▶ Records shown:
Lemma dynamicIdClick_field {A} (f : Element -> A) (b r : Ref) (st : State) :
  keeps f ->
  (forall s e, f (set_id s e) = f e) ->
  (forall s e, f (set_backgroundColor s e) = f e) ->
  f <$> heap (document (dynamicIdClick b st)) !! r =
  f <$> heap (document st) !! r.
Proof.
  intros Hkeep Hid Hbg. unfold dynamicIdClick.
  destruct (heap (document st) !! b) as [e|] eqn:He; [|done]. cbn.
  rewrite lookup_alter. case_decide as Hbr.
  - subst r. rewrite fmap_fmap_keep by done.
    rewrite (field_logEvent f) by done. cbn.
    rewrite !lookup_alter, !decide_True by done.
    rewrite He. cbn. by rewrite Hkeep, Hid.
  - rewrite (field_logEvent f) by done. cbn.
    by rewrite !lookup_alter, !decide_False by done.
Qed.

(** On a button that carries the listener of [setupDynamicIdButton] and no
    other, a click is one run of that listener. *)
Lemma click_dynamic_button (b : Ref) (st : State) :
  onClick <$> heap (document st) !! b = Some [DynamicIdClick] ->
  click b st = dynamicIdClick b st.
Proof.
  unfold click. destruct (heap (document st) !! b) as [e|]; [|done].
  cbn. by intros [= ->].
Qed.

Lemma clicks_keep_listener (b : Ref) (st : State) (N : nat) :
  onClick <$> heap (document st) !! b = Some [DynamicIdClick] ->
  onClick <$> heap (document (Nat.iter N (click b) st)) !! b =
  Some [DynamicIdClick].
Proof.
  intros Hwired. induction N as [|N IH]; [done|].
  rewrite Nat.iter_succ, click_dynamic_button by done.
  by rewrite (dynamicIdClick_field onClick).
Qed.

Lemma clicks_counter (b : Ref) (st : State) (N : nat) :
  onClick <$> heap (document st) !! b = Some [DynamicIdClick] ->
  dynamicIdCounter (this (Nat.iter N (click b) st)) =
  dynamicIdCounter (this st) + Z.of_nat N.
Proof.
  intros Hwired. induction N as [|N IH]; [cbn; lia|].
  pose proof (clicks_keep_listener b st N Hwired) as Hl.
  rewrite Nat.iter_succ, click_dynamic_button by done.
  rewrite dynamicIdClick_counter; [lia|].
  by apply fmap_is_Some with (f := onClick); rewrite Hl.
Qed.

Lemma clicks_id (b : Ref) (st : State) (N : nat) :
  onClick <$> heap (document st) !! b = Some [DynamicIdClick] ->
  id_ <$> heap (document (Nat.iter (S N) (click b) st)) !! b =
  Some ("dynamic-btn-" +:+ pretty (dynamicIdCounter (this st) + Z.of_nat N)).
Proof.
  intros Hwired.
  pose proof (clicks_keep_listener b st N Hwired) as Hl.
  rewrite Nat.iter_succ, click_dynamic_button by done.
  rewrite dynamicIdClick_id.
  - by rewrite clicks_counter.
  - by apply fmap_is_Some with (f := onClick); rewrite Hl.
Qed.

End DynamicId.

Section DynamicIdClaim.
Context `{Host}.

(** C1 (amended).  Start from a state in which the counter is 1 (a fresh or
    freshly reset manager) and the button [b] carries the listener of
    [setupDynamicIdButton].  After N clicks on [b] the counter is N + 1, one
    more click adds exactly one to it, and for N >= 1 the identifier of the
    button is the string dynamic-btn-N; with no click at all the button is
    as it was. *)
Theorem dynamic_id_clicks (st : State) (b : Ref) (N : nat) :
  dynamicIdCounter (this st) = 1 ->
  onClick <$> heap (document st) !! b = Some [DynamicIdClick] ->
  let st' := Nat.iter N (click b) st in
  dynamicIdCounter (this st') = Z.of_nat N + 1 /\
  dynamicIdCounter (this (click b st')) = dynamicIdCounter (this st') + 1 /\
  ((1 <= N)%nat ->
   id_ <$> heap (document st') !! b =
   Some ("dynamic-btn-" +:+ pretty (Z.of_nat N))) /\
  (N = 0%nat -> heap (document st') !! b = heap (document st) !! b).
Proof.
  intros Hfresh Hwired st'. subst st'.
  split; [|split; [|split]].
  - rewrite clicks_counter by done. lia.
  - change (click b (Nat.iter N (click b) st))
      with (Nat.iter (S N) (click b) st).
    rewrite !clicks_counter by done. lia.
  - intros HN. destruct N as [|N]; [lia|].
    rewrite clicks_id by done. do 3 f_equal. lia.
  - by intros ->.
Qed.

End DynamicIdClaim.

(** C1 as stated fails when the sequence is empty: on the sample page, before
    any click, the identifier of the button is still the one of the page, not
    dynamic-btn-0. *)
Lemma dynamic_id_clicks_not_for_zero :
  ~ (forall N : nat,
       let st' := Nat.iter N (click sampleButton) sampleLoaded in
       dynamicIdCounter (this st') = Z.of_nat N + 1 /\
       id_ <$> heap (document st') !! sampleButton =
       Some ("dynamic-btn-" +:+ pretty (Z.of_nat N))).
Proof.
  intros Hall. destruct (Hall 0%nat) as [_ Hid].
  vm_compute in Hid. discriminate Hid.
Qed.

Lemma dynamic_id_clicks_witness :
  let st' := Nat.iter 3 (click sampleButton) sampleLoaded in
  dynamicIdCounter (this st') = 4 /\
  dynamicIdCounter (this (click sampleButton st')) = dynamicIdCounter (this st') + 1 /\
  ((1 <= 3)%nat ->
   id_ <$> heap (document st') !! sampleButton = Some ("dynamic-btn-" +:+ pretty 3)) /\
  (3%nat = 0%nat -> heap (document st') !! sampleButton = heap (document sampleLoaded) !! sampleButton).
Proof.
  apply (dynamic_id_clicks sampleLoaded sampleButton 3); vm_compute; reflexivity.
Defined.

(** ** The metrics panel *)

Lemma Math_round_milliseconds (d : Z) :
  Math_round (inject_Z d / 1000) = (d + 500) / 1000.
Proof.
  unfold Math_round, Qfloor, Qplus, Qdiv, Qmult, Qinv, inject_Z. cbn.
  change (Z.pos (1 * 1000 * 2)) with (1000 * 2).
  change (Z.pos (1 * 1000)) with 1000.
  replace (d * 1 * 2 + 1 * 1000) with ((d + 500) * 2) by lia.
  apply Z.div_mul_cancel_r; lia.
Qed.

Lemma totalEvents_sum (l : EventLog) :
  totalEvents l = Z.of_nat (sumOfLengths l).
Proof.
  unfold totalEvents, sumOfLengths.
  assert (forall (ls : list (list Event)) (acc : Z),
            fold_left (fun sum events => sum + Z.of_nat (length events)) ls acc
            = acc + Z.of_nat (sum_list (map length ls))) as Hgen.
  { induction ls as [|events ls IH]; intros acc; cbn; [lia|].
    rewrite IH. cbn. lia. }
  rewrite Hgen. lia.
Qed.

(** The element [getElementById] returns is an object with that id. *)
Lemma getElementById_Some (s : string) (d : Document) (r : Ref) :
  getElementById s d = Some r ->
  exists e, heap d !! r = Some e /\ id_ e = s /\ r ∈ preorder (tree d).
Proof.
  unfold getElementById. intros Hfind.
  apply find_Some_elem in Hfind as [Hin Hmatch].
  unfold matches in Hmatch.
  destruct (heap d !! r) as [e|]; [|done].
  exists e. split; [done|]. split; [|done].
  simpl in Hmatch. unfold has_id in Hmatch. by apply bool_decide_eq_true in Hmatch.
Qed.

==

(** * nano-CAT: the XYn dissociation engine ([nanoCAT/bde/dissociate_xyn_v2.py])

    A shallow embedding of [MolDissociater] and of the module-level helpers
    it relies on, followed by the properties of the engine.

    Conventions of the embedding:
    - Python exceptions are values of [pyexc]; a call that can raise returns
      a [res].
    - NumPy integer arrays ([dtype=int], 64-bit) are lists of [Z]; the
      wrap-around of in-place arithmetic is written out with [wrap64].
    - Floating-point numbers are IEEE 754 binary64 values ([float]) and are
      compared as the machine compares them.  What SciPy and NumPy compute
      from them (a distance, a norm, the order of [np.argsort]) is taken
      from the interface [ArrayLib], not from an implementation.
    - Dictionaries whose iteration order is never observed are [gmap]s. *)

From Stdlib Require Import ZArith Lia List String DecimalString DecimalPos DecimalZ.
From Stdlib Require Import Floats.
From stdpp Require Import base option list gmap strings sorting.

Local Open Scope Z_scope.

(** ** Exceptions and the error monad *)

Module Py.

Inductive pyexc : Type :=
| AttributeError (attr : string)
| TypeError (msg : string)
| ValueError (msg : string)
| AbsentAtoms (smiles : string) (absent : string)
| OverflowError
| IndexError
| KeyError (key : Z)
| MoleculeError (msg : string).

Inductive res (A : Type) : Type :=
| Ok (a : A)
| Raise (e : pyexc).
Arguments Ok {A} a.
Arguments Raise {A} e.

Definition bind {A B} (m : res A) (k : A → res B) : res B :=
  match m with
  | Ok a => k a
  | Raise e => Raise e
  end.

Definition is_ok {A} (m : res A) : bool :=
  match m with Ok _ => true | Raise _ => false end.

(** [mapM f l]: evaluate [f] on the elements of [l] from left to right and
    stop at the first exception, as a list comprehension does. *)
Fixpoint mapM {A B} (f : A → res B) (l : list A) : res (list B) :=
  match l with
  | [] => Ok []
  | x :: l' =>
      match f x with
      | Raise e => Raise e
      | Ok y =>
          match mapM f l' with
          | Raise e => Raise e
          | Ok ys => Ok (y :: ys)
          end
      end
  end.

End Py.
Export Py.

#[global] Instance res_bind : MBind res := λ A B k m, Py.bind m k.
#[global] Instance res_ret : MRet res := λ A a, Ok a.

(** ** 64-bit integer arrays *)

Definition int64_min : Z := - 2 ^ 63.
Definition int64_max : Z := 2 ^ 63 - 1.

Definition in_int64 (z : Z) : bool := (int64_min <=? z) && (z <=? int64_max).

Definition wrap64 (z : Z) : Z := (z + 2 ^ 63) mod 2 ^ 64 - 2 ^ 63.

▶ Work required: Gather each line from the entries above that includes the word "gmap".

▶ Finished task:
    - Dictionaries whose iteration order is never observed are [gmap]s. *)
From stdpp Require Import base option list gmap strings sorting.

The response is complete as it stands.